The difference between industrial scale reactors and laboratory-scale bioreactors is capacity. Industrial scale reactor capacity can be from tens to thousands of liters. Although the fermentation line usually consists of several different capacity bioreactors, the fermentation process starts in the lowest capacity reactor. When the exponential cell growth phase is achieved, the fermentation product is inoculated into a larger capacity bioreactor, and the process is repeated until the maximum capacity bioreactor is achieved. Our obtained results about Paenibacillus sp. MVY-024 fermentation growth medium and fermentation parameters are easily applied on an industrial scale. Based on our fermentation protocol, similar Paenibacillus sp. MVY-024 biomass production results could be achieved at an industrial level.

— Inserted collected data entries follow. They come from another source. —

Definition succ_slot (c s : Z) : Z := if s + 1 =? c then 0 else s + 1.

(** What a slot holds. *)
Definition cell (t : FixedOrderIndex) (i : Z) : option (Z * Z) :=
  match (entries t).[i] with
  | Some e => if is_occupied e then Some (en_id e, en_node e) else None
  | None => None
  end.

Record table_wf (t : FixedOrderIndex) (c : Z) : Prop := {
  wf_size : vsize (entries t) = c;
  wf_mask : mask t = c - 1;
  wf_bound : 1 < c <= 9223372036854775808;
  wf_pow2 : exists k, 0 <= k /\ c = 2 ^ k }.

(** Linear probing reaches every occupied slot. *)
Definition chained (t : FixedOrderIndex) (c : Z) : Prop :=
  forall i id node, cell t i = Some (id, node) ->
  forall j, between c (first_slot t id) j i -> cell t j <> None.

Definition unique_ids (t : FixedOrderIndex) : Prop :=
  forall i i' id node node', cell t i = Some (id, node) ->
  cell t i' = Some (id, node') -> i = i'.

Definition holds (t : FixedOrderIndex) (id node : Z) : Prop :=
  exists i, cell t i = Some (id, node).

Definition capacity (t : FixedOrderIndex) : Z := vsize (entries t).

Record table_repr (t : FixedOrderIndex) (n : Z) (m : gmap Z Z) : Prop := {
  tr_wf : table_wf t (capacity t);
  tr_load : 2 * n <= capacity t;
  tr_size : Z.of_nat (size m) <= n;
  tr_chained : chained t (capacity t);
  tr_unique : unique_ids t;
  tr_map : forall id node, m !! id = Some node <-> holds t id node }.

It is very important to verify the safety of the release of Paenibacillus sp. MVY-024 strain into an environment in further studies. According to the European Regulation (EU) 2019/1009 on Biostimulants, “EU fertilizing products should be placed on the market only if they are sufficiently effective and do not present a risk to human, animal or plant health, to safety or to the environment when properly stored and used for their intended purpose, or under conditions of use which can be reasonably foreseen, that is when such use could result from lawful and readily predictable human behaviour”. However, according to this regulation, only four different genera, Azotobacter spp., Mycorrhizal fungi, Rhizobium spp., and Azospirillum spp., can be used as biofertilizers without specific control. Unfortunately, these taxonomic criteria do not guarantee the safety of the strains approved to be registered as safe, because these genera could include both pathogen and harmless strains. No pathogen has been identified in Rhizobium spp., Azospirillum spp., Azotobacter spp., and Mycorrhizal fungi, but it does not guarantee that they do not exist. In further studies, our isolated strain should be analyzed according to the Environmental and Human Safety Index (EHSI). This index reflects the impact of the strain on human health and its effect on the environment and indicates microorganism pathogenicity score from 0 to 100; if a microorganism scores less than 50, it is considered that the microorganism is safe and could be released to the environment [39,40].

5. Conclusions

We were able to isolate the novel strain Paenibacillus sp. MVY-024 in this study. Phylogenetic analysis based on 16S rDNA sequences showed that this strain is closely related to the Paenibacillus polymyxa. The Paenibacillus sp. MVY-024 strain performed a positive effect on nitrogen changes in the soil and promoted spring wheat productivity parameters. After fermentation medium and fermentation parameters optimization, a cheaper medium composition was obtained, and the fermentation protocol was constructed. The most suitable sources for Paenibacillus sp. MVY-024 strain cultivation are sugarcane molasses and yeast extract, with the fermentation conditions of pH in the range of 6.0–7.0, temperature of 32 °C, and air flow of 0.4 vvm. This strain has a high potential as microbial fertilizer, because of the beneficial effect on plants and easy application in the industry. However, more investigation is needed to reveal the plant growth promotion mechanism in Paenibacillus sp. MVY-024 and to verify the safety of the release of this strain into the environment.